株式会社ニーリー様は、駐車場に関するあらゆる業務(集客・契約・決済・顧客管理)を一気通貫でデジタル化するオンラインサービス「Park Direct(パークダイレクト)」を提供する、モビリティSaaSのリーディングカンパニーです。同社では、個人情報漏洩対策を強化するために、 Mac向けの包括的なデバイス管理・セキュリティ対策を実現する「Jamf for Mac」を導入されました。Jamf ProtectやJamf Proの採用理由や運用効果、さらにはJamf Connectの利用計画まで含めたJamf for Macの導入について、コーポレートエンジニアリンググループの古屋高宏様と小島拓也様にお話を伺いました。

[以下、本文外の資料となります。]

(* ===== verification/Targets.v ===== *)
(** * Dead Discord targets ([DeadTargetRegistry] of src/discord/adapter.rs and
    the table [dead_targets] of src/storage/db.rs)

    The channels Discord refused for good, per bot: the map under its lock, the
    checks that let a probe through, and the rows that carry the map over a
    restart.  The writes of the table are tasks spawned by the operations on the
    map; they run later, in any order, and their errors are dropped. *)
From stdpp Require Import base list strings gmap.
From Stdlib Require Import ZArith NArith Lia Ascii String.
From S2P Require Import Prelude RustStr Db.
Open Scope string_scope.
Open Scope db_scope.
Local Notation length := Datatypes.length.

(** ** The registry *)

Record DeadTargetEntry : Type := mkDead {
  d_bot_id : string;
  d_channel_id : N;
  d_status_code : N;
  d_reason : string;
  d_marked_at : Z;
  d_probed_at : option Z
}.

(** [pool]: rows are kept in the database. *)
Record DeadTargetRegistry : Type := mkRegistry {
  inner : gmap (string * N) DeadTargetEntry;
  ttl : option Z;
  probe_interval : option Z;
  pool : bool
}.

Definition with_inner (m : gmap (string * N) DeadTargetEntry) (r : DeadTargetRegistry) :=
  mkRegistry m (ttl r) (probe_interval r) (pool r).

Definition empty_registry : DeadTargetRegistry := mkRegistry ∅ None None false.
Definition with_ttl (t : Z) : DeadTargetRegistry := mkRegistry ∅ (Some t) None false.
Definition with_probe_interval (p : Z) (r : DeadTargetRegistry) := mkRegistry (inner r) (ttl r) (Some p) (pool r).
Definition with_pool (r : DeadTargetRegistry) := mkRegistry (inner r) (ttl r) (probe_interval r) true.

(** [(now - at).to_std().unwrap_or(ZERO)]. *)
Definition elapsed (now at_ : Z) : Z := Z.max 0 (now - at_).

Definition probed (now : Z) (e : DeadTargetEntry) : DeadTargetEntry :=
  mkDead (d_bot_id e) (d_channel_id e) (d_status_code e) (d_reason e) (d_marked_at e) (Some now).

Definition expired (r : DeadTargetRegistry) (now : Z) (e : DeadTargetEntry) : bool :=
  match ttl r with Some t => (t <? elapsed now (d_marked_at e))%Z | None => false end.

Definition probe_due (r : DeadTargetRegistry) (now : Z) (e : DeadTargetEntry) : bool :=
  match probe_interval r with
  | None => false
  | Some p =>
      match d_probed_at e with
      | None => (p <=? elapsed now (d_marked_at e))%Z
      | Some last => (0 <? p)%Z && (p <=? elapsed now last)%Z
      end
  end.

Definition is_dead_for_bot (bot : string) (channel : N) (now : Z) (r : DeadTargetRegistry) : bool * DeadTargetRegistry :=
  let key := (bot, channel) in
  match inner r !! key with
  | None => (false, r)
  | Some e =>
      if expired r now e then (false, with_inner (delete key (inner r)) r)
      else if probe_due r now e then (false, with_inner (<[key := probed now e]> (inner r)) r)
      else (true, r)
  end.

Definition is_dead (channel : N) (now : Z) (r : DeadTargetRegistry) := is_dead_for_bot "default" channel now r.

Definition count_dead (r : DeadTargetRegistry) : nat := size (inner r).

(** [HashMap::iter] takes the entries in some order. *)
Definition get_dead (iter : gmap (string * N) DeadTargetEntry -> list ((string * N) * DeadTargetEntry)) (channel : N)
    (r : DeadTargetRegistry) : option DeadTargetEntry :=
  match inner r !! ("default", channel) with
  | Some e => Some e
  | None => snd <$> List.find (fun kv => (kv.1.2 =? channel)%N) (iter (inner r))
  end.

Definition get_for_bot (bot : string) (channel : N) (r : DeadTargetRegistry) : option DeadTargetEntry := inner r !! (bot, channel).

(** ** The table *)

(** [channel_id as i64] and back; [status_code as u16] of a stored code. *)
Definition as_i64 (n : N) : Z := if (n <? 2 ^ 63)%N then Z.of_N n else (Z.of_N n - 2 ^ 64)%Z.
Definition u64_of (z : Z) : N := Z.to_N (z mod 2 ^ 64).
Definition as_u16 (z : Z) : N := Z.to_N (z mod 2 ^ 16).

Record DeadTargetRow : Type := mkDeadRow {
  r_bot_id : string;
  r_channel_id : Z;
  r_status_code : Z;
  r_error_message : string;
  r_dead_since : string
}.

(** A spawned write. *)
Inductive PersistTask : Type :=
| TPersist (bot : string) (channel code : N) (message : string)
| TRemove (bot : string) (channel : N)
| TRemoveChannel (channel : N).

Record TargetStore : Type := mkTargets {
  registry : DeadTargetRegistry;
  dead_targets : list DeadTargetRow;
  tasks : list PersistTask
}.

Jamf for Macでゼロトラストに対応した包括的なMac管理
古屋様(以下、敬称略):
当社では、事業目標に沿って数年を見据えた情報セキュリティ戦略を策定しています。その中で、今年特に力を入れているのが、個人情報の漏洩対策です。その背景には、2019年に提供を開始した「Park Direct」の急成長があります。月極駐車場のオンライン契約サービスとして導入社数・契約可能台数の両面で3年連続業界No.1*を獲得し、取り扱う個人情報も飛躍的に増加しているため、個人情報の保護を最重要課題に位置づけ、エンドポイントセキュリティの強化を進めてきました。
小島様(以下、敬称略):
当社で利用している業務用パソコンの比率は、Windows85%、Mac15%と、Windows PCが大多数を占めます。そのため、まずはWindows PCを優先して対策を進め、従来導入していたセキュリティソフトに加えて、他社製のWindows PCとMac両方に対応したクラウド型のIT資産管理・セキュリティサービスを導入しました。これによって、Windows PCでは不審なサイトをカテゴリ単位でフィルタリングできる等、管理効率の向上とエンドポイントセキュリティの強化を実現しました。
古屋:
しかし一方で、Macに導入していたセキュリティソフトはフィルタリング機能ひとつを取っても個別に手動設定が必要な状況であったため、管理効率が低いだけでなく、リスクに即応できない課題がありました。こういった課題を解決できるMac向けソリューションを探した結果、Jamf Protectに辿り着きました。当初は、セキュリティ強化に特化した Jamf Protectのみを導入するか、Macのデバイス管理を強化できるJamf Proも併せて導入するかで検討していました。結果、Jamf Protectで設定したセキュリティルールや監視項目を、管理対象のMacに一括で適用することの便利さに加え、管理業務の効率も大幅に向上することから、両方を導入することにしました。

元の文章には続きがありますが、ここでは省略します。